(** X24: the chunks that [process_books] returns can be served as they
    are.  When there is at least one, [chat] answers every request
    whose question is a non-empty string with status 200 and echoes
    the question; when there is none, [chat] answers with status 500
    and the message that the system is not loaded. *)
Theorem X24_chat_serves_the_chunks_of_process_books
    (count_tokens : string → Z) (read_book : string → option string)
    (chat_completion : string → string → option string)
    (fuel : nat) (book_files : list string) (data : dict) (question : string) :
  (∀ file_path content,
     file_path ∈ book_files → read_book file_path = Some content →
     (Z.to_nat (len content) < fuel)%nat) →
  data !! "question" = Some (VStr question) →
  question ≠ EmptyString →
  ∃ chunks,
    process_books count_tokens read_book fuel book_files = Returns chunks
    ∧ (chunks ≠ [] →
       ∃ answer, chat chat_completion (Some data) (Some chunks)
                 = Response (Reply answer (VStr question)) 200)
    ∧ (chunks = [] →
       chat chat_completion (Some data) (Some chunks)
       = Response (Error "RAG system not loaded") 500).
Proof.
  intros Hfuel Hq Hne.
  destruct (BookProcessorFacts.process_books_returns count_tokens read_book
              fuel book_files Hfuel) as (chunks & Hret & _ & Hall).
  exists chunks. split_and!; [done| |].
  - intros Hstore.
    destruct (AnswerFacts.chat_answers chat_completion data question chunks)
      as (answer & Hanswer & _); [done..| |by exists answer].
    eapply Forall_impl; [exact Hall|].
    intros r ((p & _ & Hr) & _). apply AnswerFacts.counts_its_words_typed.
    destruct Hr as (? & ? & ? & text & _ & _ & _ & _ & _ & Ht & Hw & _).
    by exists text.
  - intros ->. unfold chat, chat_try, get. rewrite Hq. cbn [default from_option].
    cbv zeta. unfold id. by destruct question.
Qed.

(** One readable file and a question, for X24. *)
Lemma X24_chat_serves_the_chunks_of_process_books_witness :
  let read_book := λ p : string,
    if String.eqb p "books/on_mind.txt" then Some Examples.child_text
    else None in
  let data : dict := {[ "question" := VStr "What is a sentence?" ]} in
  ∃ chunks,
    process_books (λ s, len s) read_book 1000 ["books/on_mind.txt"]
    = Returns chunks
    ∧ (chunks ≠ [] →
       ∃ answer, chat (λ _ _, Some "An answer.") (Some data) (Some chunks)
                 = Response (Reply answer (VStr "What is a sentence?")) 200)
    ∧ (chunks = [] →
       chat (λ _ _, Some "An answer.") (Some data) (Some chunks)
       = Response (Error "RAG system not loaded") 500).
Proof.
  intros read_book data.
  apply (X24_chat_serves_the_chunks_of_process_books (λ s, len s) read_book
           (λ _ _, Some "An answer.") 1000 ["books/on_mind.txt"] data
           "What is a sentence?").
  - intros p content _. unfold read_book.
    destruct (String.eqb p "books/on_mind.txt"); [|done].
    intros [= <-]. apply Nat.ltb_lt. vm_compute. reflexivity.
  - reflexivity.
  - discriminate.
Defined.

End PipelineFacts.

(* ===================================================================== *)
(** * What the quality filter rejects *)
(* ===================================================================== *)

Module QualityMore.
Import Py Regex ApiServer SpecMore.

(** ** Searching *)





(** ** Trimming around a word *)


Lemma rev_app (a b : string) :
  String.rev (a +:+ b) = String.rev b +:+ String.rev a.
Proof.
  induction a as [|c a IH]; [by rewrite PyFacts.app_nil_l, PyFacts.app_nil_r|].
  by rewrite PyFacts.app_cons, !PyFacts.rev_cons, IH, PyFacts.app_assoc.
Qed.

==

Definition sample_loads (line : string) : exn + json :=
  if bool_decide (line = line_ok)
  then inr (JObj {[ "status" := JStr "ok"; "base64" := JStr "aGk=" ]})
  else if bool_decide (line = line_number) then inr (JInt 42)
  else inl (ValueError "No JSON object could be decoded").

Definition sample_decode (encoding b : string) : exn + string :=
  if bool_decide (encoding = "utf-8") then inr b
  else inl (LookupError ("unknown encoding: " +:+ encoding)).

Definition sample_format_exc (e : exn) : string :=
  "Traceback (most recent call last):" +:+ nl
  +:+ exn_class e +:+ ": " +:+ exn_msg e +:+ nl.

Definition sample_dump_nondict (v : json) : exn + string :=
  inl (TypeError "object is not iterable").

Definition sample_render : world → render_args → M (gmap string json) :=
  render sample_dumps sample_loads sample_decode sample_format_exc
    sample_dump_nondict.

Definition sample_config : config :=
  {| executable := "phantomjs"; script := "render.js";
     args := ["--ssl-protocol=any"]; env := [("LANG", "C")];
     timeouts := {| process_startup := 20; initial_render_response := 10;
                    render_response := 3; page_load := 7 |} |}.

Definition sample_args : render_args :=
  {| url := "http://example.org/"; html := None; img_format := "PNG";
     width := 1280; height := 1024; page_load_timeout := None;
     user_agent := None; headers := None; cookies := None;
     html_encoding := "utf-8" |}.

---

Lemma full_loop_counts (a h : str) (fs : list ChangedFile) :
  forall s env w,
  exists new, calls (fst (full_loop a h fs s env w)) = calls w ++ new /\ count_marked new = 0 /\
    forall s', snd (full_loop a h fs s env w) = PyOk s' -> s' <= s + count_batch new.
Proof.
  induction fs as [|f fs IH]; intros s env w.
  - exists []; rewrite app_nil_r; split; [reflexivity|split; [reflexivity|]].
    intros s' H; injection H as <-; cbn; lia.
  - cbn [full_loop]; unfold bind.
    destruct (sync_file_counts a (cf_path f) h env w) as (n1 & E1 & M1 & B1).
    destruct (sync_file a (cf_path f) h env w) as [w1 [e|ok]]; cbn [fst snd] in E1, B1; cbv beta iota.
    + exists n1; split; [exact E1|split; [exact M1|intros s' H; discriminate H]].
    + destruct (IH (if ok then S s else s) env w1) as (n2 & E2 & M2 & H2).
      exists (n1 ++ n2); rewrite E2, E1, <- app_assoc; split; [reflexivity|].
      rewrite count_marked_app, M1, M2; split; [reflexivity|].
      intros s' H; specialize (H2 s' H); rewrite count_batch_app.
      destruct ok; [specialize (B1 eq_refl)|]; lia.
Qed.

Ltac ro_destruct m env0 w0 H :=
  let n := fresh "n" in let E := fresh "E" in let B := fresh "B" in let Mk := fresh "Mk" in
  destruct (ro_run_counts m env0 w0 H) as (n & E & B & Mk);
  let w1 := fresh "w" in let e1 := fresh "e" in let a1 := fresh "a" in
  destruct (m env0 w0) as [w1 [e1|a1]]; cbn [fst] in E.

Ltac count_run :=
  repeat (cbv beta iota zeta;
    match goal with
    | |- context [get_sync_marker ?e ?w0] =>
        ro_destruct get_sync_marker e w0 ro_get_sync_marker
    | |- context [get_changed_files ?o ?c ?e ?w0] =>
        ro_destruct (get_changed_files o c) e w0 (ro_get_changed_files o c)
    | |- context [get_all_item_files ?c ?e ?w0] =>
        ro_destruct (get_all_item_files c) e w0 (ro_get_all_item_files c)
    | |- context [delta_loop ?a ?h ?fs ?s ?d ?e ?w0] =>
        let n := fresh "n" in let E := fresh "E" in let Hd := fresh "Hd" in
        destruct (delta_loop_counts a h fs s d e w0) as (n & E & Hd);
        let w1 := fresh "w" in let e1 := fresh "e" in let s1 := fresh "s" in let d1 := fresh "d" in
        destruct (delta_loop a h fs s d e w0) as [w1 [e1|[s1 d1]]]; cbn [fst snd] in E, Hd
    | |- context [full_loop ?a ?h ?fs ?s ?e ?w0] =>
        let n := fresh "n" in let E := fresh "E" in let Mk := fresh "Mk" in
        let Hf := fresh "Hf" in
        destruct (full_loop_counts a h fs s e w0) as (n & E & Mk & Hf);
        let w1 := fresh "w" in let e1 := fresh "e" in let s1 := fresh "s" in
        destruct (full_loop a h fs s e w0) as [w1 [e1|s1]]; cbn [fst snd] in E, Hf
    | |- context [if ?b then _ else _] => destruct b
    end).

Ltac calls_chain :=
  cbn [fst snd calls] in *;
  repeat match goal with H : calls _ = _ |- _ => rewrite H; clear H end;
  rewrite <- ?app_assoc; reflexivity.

Your assignment: What lines above contain the string "reflexivity"? Copy all of them.

Your response:
    intros [= <-]. apply Nat.ltb_lt. vm_compute. reflexivity.
  - reflexivity.
  - exists []; rewrite app_nil_r; split; [reflexivity|split; [reflexivity|]].
      exists (n1 ++ n2); rewrite E2, E1, <- app_assoc; split; [reflexivity|].
      rewrite count_marked_app, M1, M2; split; [reflexivity|].
  rewrite <- ?app_assoc; reflexivity.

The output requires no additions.